Analysis was performed for 6282 eligible adult patients: 5025 (80.0%) in the training set and 1257 (20.0%) in the testing set. High-risk ED revisit occurred for 971 (19.3%) of training set patients vs 252 (20.1%) in the testing set. Leading predictors of high-risk ED revisit were age, systolic blood pressure and heart rate. The stacked ensemble model showed more favourable prediction performance (AUROC 0.82) than the other models: deep learning (0.69), random forest (0.78) and XGBoost (0.79). Also, the stacked ensemble model achieved favourable accuracy and specificity.

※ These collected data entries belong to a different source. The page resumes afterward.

(* ===== verification/Database.v ===== *)
(** * The object database

    The state of the chain as far as the modelled operations touch it, the
    ordered indices over it, and the operations of chain/database.hpp and
    db/generic_index.hpp on objects: [get], [find], [modify], [create],
    [remove].  Each index of the object database is a finite map from the
    instance number to the object; an account balance is keyed by its unique
    index [by_account_asset].  A reference to an object in C++ is its
    identifier here, and every use reads the object from the current state, so
    a later [modify] through another reference is seen.  [create] raises when a
    unique index would be violated, as [generic_index::create] does. *)

From S2P Require Import Prelude Ext Config Asset Objects Parameters Governance Blocks Operations Ledger.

The stacked ensemble algorithm exhibited better prediction performance in which the predictions were generated from different ML algorithms to optimally maximise the final set of results. Patients with older age and abnormal systolic blood pressure and heart rate at the index ED visit were vulnerable to high-risk ED revisit. Further studies should be conducted to externally validate the model.
高危急诊科(ED)复诊被认为是一个重要的质量指标,可能反映并发症和医疗负担的增加。然而,由于其多维且高度复杂的性质,该因素尚未得到全面研究。本研究旨在采用机器学习(ML)方法预测高危 ED 复诊。

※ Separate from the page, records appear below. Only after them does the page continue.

(* ===== verification/Vesting.v ===== *)
(** * Vesting policies

    Models chain/vesting_balance_object.cpp: the linear and the coin-days
    (cdd) vesting policy, and the deposit and withdrawal of a vesting balance.
    [assert] is not part of a release build; VestingTheory.v
    says which of the asserted conditions hold. *)

From S2P Require Import Prelude Ext Config Asset Objects.

(** [vesting_policy_context] *)
Record vesting_policy_context := mk_context {
  ctx_balance : asset;
  ctx_now : Z;
  ctx_amount : asset;
}.

(** [std::max(vesting_seconds, 1u)] *)
Definition seconds1 (p : cdd_vesting_policy) : Z := Z.max (cdd_vesting_seconds p) 1.

(** A 64 bit product of built-in integers, as two's complement. *)
Definition wrap64 (z : Z) : Z := (z + 2 ^ 63) mod 2 ^ 64 - 2 ^ 63.

Section policies.
Context {X : Ext}.

Definition sum_below_max_shares (a b : asset) : res bool :=
  if (amount a <=? GRAPHENE_MAX_SHARE_SUPPLY) && (amount b <=? GRAPHENE_MAX_SHARE_SUPPLY)
  then let? r := safe (amount a + amount b) in Ok (r <=? GRAPHENE_MAX_SHARE_SUPPLY)
  else Ok false.

(** ** linear_vesting_policy *)

Definition linear_get_allowed_withdraw (p : linear_vesting_policy) (ctx : vesting_policy_context) : res asset :=
  let? allowed_withdraw :=
    if lv_begin_timestamp p <? ctx_now ctx then
      let elapsed_seconds := ctx_now ctx - lv_begin_timestamp p in
      if lv_vesting_cliff_seconds p <=? elapsed_seconds then
        let total_vested :=
          if elapsed_seconds <? lv_vesting_duration_seconds p then
            to_uint64 (fc_u128 (fc_u128 (lv_begin_balance p) * elapsed_seconds)
                       / lv_vesting_duration_seconds p)
          else lv_begin_balance p in
        let? withdrawn_already := safe (lv_begin_balance p - amount (ctx_balance ctx)) in
        safe (total_vested - withdrawn_already)
      else Ok 0
    else Ok 0 in
  Ok (mk_asset allowed_withdraw (asset_id (ctx_balance ctx))).

Definition linear_is_deposit_allowed (p : linear_vesting_policy) (ctx : vesting_policy_context) : res bool :=
  if asset_id (ctx_amount ctx) =? asset_id (ctx_balance ctx)
  then sum_below_max_shares (ctx_amount ctx) (ctx_balance ctx)
  else Ok false.

Definition linear_is_withdraw_allowed (p : linear_vesting_policy) (ctx : vesting_policy_context) : res bool :=
  if asset_id (ctx_amount ctx) =? asset_id (ctx_balance ctx) then
    let? allowed := linear_get_allowed_withdraw p ctx in
    asset_le (ctx_amount ctx) allowed
  else Ok false.

(** ** cdd_vesting_policy *)

Definition compute_coin_seconds_earned (p : cdd_vesting_policy) (ctx : vesting_policy_context) : Z :=
  let delta_seconds := ctx_now ctx - cdd_coin_seconds_earned_last_update p in
  let delta_coin_seconds := fc_u128 (fc_u128 (amount (ctx_balance ctx)) * delta_seconds) in
  let coin_seconds_earned_cap := fc_u128 (fc_u128 (amount (ctx_balance ctx)) * seconds1 p) in
  Z.min (fc_u128 (cdd_coin_seconds_earned p + delta_coin_seconds)) coin_seconds_earned_cap.

Definition update_coin_seconds_earned (p : cdd_vesting_policy) (ctx : vesting_policy_context) : cdd_vesting_policy :=
  set_cdd_coin_seconds_earned_last_update (ctx_now ctx)
    (set_cdd_coin_seconds_earned (compute_coin_seconds_earned p ctx) p).

Definition cdd_get_allowed_withdraw (p : cdd_vesting_policy) (ctx : vesting_policy_context) : asset :=
  if ctx_now ctx <=? cdd_start_claim p then mk_asset 0 (asset_id (ctx_balance ctx))
  else
    let cs_earned := compute_coin_seconds_earned p ctx in
    let withdraw_available := cs_earned / seconds1 p in
    mk_asset (to_uint64 withdraw_available) (asset_id (ctx_balance ctx)).

Definition cdd_on_deposit (p : cdd_vesting_policy) (ctx : vesting_policy_context) : cdd_vesting_policy :=
  update_coin_seconds_earned p ctx.

Definition cdd_on_deposit_vested (p : cdd_vesting_policy) (ctx : vesting_policy_context) : cdd_vesting_policy :=
  let p := cdd_on_deposit p ctx in
  set_cdd_coin_seconds_earned
    (fc_u128 (cdd_coin_seconds_earned p + fc_u128 (wrap64 (amount (ctx_amount ctx) * seconds1 p)))) p.

Definition cdd_on_withdraw (p : cdd_vesting_policy) (ctx : vesting_policy_context) : cdd_vesting_policy :=
  let p := update_coin_seconds_earned p ctx in
  let coin_seconds_needed := fc_u128 (fc_u128 (amount (ctx_amount ctx)) * seconds1 p) in
  set_cdd_coin_seconds_earned (fc_u128 (cdd_coin_seconds_earned p - coin_seconds_needed)) p.

Definition cdd_is_deposit_allowed (p : cdd_vesting_policy) (ctx : vesting_policy_context) : res bool :=
  if asset_id (ctx_amount ctx) =? asset_id (ctx_balance ctx)
  then sum_below_max_shares (ctx_amount ctx) (ctx_balance ctx)
  else Ok false.

Definition cdd_is_deposit_vested_allowed (p : cdd_vesting_policy) (ctx : vesting_policy_context) : res bool :=
  cdd_is_deposit_allowed p ctx.

Definition cdd_is_withdraw_allowed (p : cdd_vesting_policy) (ctx : vesting_policy_context) : res bool :=
  asset_le (ctx_amount ctx) (cdd_get_allowed_withdraw p ctx).

(** ** vesting_balance_object: the visitors dispatch on the policy *)

Definition vb_is_deposit_allowed (v : vesting_balance_object) (now : Z) (x : asset) : res bool :=
  let ctx := mk_context (vb_balance v) now x in
  match vb_policy v with
  | linear_policy p => linear_is_deposit_allowed p ctx
  | cdd_policy p => cdd_is_deposit_allowed p ctx
  end.

Definition vb_is_deposit_vested_allowed (v : vesting_balance_object) (now : Z) (x : asset) : res bool :=
  let ctx := mk_context (vb_balance v) now x in
  match vb_policy v with
  | linear_policy _ => Ok false
  | cdd_policy p => cdd_is_deposit_vested_allowed p ctx
  end.

Definition vb_is_withdraw_allowed (v : vesting_balance_object) (now : Z) (x : asset) : res bool :=
  let ctx := mk_context (vb_balance v) now x in
  match vb_policy v with
  | linear_policy p => linear_is_withdraw_allowed p ctx
  | cdd_policy p => cdd_is_withdraw_allowed p ctx
  end.

Definition vb_get_allowed_withdraw (v : vesting_balance_object) (now : Z) : res asset :=
  let ctx := mk_context (vb_balance v) now (mk_asset 0 CORE) in
  match vb_policy v with
  | linear_policy p => linear_get_allowed_withdraw p ctx
  | cdd_policy p => Ok (cdd_get_allowed_withdraw p ctx)
  end.

Definition vb_deposit (v : vesting_balance_object) (now : Z) (x : asset) : res vesting_balance_object :=
  let ctx := mk_context (vb_balance v) now x in
  let policy :=
    match vb_policy v with
    | linear_policy p => linear_policy p
    | cdd_policy p => cdd_policy (cdd_on_deposit p ctx)
    end in
  let? b := asset_add (vb_balance v) x in
  Ok (set_vb_balance b (set_vb_policy policy v)).

(** Depositing vested funds in a linear balance raises. *)
Definition vb_deposit_vested (v : vesting_balance_object) (now : Z) (x : asset) : res vesting_balance_object :=
  let ctx := mk_context (vb_balance v) now x in
  let? policy :=
    match vb_policy v with
    | linear_policy p => Err AssertFailure
    | cdd_policy p => Ok (cdd_policy (cdd_on_deposit_vested p ctx))
    end in
  let? b := asset_add (vb_balance v) x in
  Ok (set_vb_balance b (set_vb_policy policy v)).

Definition vb_withdraw (v : vesting_balance_object) (now : Z) (x : asset) : res vesting_balance_object :=
  let ctx := mk_context (vb_balance v) now x in
  let policy :=
    match vb_policy v with
    | linear_policy p => linear_policy p
    | cdd_policy p => cdd_policy (cdd_on_withdraw p ctx)
    end in
  let? b := asset_sub (vb_balance v) x in
  Ok (set_vb_balance b (set_vb_policy policy v)).
End policies.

这项为期 3 年的回顾性队列研究评估了 2019 年 1 月至 2021 年 12 月期间国立台湾大学医院新竹分院的成年患者的高危 ED 复诊情况,高危 ED 复诊定义为 ED 复诊后 72 小时内住院或入住重症监护病房。初步筛选了 150 个特征,其中 79 个用于预测模型。使用了深度学习、随机森林、极端梯度增强(XGBoost)和堆叠集成算法。堆叠集成模型结合了多个 ML 模型,并作为元级算法执行模型堆叠。混淆矩阵、准确性、敏感性、特异性和接收器操作特征曲线下的面积(AUROC)用于评估性能。
对 6282 名合格的成年患者进行了分析:训练集 5025 名(80.0%)和测试集 1257 名(20.0%)。训练集患者中有 971 名(19.3%)发生高危 ED 复诊,测试集患者中有 252 名(20.1%)。高危 ED 复诊的主要预测因素是年龄、收缩压和心率。堆叠集成模型的预测性能优于其他模型(AUROC 0.82):深度学习(0.69)、随机森林(0.78)和 XGBoost(0.79)。此外,堆叠集成模型具有较好的准确性和特异性。
堆叠集成算法在预测性能方面表现更好,预测结果来自不同的 ML 算法,以最佳方式最大化最终结果集。在指数 ED 就诊时年龄较大以及收缩压和心率异常的患者易发生高危 ED 复诊。应进行进一步的研究来验证该模型。